* _WORK ORDER_
Everything in the data below is left aside except the lines from the one containing "Lemma land65535 x" through the one containing "Proof. unfold round_shift."; repeat those exactly.

****

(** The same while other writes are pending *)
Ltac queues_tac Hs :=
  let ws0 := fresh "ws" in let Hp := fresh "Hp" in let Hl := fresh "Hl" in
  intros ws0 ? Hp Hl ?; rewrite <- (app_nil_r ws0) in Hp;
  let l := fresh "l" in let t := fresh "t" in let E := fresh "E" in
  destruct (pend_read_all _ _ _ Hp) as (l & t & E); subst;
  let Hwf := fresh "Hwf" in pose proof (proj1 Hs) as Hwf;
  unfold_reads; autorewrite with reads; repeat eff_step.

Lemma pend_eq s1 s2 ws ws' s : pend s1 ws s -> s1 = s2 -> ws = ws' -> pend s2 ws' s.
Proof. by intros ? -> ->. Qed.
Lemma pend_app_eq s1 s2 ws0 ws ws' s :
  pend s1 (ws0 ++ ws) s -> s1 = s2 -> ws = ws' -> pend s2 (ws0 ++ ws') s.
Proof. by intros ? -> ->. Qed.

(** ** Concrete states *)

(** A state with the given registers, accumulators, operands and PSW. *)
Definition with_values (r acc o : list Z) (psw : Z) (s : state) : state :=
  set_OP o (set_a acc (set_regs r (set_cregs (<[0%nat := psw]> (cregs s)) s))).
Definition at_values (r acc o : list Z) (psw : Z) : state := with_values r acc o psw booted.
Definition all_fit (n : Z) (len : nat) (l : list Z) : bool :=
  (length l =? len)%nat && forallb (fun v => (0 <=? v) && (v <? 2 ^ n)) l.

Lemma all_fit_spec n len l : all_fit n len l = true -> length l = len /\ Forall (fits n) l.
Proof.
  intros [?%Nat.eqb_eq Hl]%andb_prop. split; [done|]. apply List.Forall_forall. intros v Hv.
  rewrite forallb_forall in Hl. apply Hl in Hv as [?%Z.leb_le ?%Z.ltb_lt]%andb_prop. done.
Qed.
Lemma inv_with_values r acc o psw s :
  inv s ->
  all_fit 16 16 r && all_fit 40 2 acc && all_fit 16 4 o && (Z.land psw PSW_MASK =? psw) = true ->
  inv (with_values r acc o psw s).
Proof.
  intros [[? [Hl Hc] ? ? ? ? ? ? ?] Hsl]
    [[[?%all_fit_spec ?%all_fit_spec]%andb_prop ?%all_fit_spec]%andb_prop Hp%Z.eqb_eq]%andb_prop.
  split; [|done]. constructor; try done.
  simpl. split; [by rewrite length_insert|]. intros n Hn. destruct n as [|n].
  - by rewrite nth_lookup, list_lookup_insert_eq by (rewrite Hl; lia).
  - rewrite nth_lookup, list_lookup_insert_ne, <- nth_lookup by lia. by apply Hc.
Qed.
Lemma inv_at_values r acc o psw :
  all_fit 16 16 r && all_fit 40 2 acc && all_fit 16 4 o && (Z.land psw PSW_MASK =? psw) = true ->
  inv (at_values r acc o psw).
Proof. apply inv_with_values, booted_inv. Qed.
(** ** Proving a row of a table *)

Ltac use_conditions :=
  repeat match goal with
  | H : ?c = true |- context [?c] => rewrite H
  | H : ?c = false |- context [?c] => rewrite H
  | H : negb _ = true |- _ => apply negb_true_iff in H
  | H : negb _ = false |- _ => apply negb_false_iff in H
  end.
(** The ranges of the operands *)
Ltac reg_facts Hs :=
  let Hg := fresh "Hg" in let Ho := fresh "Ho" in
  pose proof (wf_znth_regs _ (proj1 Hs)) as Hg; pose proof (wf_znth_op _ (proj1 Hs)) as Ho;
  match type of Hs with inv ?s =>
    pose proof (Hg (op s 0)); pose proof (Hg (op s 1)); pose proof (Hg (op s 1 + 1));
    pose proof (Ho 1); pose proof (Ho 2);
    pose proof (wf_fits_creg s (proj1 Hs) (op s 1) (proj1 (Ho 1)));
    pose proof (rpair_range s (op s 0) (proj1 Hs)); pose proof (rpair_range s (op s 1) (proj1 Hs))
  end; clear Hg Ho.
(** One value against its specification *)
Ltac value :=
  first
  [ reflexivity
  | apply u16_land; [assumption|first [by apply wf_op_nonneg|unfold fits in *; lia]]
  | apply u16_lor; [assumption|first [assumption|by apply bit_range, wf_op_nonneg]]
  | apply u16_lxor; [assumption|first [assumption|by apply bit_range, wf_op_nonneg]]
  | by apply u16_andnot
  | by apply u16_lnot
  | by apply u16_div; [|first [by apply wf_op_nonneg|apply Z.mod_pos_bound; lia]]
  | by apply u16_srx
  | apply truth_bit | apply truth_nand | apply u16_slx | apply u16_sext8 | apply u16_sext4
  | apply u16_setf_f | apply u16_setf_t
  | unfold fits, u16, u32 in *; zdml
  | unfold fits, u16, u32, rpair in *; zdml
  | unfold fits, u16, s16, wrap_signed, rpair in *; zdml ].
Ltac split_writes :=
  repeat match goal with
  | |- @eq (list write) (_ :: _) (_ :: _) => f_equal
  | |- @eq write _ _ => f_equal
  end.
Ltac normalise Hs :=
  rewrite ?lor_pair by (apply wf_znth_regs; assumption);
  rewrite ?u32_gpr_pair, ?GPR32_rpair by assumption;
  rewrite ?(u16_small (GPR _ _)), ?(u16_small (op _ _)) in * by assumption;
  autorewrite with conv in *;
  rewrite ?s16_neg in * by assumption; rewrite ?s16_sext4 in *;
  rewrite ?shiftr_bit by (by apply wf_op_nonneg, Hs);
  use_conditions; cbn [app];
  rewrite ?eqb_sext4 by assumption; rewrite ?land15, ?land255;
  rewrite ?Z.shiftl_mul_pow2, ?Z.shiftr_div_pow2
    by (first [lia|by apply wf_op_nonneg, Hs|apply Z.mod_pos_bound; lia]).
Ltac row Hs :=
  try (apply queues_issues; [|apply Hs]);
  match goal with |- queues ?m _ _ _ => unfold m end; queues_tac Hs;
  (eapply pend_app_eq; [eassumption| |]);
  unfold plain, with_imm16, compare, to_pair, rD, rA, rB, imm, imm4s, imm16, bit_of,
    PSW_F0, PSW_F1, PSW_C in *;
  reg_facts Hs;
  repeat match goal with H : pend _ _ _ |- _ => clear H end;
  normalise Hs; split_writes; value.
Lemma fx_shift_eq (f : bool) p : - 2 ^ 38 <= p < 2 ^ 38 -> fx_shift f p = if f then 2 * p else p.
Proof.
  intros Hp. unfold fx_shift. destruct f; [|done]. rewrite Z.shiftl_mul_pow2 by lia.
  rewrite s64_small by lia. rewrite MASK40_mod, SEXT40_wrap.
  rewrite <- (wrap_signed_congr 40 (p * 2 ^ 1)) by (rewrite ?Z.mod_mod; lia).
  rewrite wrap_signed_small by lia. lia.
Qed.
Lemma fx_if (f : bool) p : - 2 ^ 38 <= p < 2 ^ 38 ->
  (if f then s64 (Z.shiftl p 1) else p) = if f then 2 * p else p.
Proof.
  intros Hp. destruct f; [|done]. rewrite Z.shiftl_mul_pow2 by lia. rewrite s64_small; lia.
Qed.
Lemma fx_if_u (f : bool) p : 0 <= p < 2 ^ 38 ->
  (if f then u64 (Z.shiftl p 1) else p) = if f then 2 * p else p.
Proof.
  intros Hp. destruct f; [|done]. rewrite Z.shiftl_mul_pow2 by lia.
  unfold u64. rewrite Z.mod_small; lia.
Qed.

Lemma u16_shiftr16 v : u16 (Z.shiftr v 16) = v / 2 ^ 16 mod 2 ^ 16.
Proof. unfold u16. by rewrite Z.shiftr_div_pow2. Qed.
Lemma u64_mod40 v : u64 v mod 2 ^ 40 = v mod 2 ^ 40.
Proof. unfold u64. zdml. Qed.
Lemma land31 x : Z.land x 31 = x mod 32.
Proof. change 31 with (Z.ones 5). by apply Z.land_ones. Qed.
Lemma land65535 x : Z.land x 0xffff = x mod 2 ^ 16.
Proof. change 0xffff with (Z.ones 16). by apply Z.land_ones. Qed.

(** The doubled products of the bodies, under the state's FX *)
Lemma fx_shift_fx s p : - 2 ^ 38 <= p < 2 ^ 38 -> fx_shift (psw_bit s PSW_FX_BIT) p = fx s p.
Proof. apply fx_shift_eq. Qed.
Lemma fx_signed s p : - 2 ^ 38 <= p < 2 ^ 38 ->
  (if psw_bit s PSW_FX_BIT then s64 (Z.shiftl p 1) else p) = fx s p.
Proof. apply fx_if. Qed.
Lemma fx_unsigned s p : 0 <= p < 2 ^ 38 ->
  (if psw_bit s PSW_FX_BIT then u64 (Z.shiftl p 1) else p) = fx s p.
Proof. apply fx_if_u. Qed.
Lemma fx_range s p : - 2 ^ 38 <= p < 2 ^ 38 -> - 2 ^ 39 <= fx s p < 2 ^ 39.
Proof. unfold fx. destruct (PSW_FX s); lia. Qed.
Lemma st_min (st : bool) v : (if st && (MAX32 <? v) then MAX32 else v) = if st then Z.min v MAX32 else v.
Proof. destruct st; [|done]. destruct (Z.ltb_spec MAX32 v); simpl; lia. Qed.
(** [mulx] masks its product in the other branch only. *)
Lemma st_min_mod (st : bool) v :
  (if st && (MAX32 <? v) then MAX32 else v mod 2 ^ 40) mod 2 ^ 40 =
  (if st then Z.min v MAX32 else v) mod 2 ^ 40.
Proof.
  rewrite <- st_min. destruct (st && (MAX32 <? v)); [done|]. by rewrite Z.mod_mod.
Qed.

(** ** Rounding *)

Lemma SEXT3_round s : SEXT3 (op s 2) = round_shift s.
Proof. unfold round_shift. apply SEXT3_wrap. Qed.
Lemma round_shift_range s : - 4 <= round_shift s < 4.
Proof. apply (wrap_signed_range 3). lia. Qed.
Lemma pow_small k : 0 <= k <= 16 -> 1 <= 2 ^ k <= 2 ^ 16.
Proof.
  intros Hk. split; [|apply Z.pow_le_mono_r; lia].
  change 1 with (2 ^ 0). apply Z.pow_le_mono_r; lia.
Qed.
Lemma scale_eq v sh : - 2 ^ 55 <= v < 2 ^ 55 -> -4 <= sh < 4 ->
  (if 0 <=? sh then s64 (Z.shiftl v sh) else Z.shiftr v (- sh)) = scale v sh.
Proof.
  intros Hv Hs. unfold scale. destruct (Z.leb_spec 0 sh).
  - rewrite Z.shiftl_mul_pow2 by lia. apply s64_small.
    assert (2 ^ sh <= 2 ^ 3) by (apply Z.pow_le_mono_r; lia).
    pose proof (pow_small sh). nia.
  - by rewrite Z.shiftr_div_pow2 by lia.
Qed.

****

* _RESPONSE AREA_
Lemma land65535 x : Z.land x 0xffff = x mod 2 ^ 16.
Proof. change 0xffff with (Z.ones 16). by apply Z.land_ones. Qed.

(** The doubled products of the bodies, under the state's FX *)
Lemma fx_shift_fx s p : - 2 ^ 38 <= p < 2 ^ 38 -> fx_shift (psw_bit s PSW_FX_BIT) p = fx s p.
Proof. apply fx_shift_eq. Qed.
Lemma fx_signed s p : - 2 ^ 38 <= p < 2 ^ 38 ->
  (if psw_bit s PSW_FX_BIT then s64 (Z.shiftl p 1) else p) = fx s p.
Proof. apply fx_if. Qed.
Lemma fx_unsigned s p : 0 <= p < 2 ^ 38 ->
  (if psw_bit s PSW_FX_BIT then u64 (Z.shiftl p 1) else p) = fx s p.
Proof. apply fx_if_u. Qed.
Lemma fx_range s p : - 2 ^ 38 <= p < 2 ^ 38 -> - 2 ^ 39 <= fx s p < 2 ^ 39.
Proof. unfold fx. destruct (PSW_FX s); lia. Qed.
Lemma st_min (st : bool) v : (if st && (MAX32 <? v) then MAX32 else v) = if st then Z.min v MAX32 else v.
Proof. destruct st; [|done]. destruct (Z.ltb_spec MAX32 v); simpl; lia. Qed.
(** [mulx] masks its product in the other branch only. *)
Lemma st_min_mod (st : bool) v :
  (if st && (MAX32 <? v) then MAX32 else v mod 2 ^ 40) mod 2 ^ 40 =
  (if st then Z.min v MAX32 else v) mod 2 ^ 40.
Proof.
  rewrite <- st_min. destruct (st && (MAX32 <? v)); [done|]. by rewrite Z.mod_mod.
Qed.

(** ** Rounding *)

Lemma SEXT3_round s : SEXT3 (op s 2) = round_shift s.
Proof. unfold round_shift. apply SEXT3_wrap. Qed.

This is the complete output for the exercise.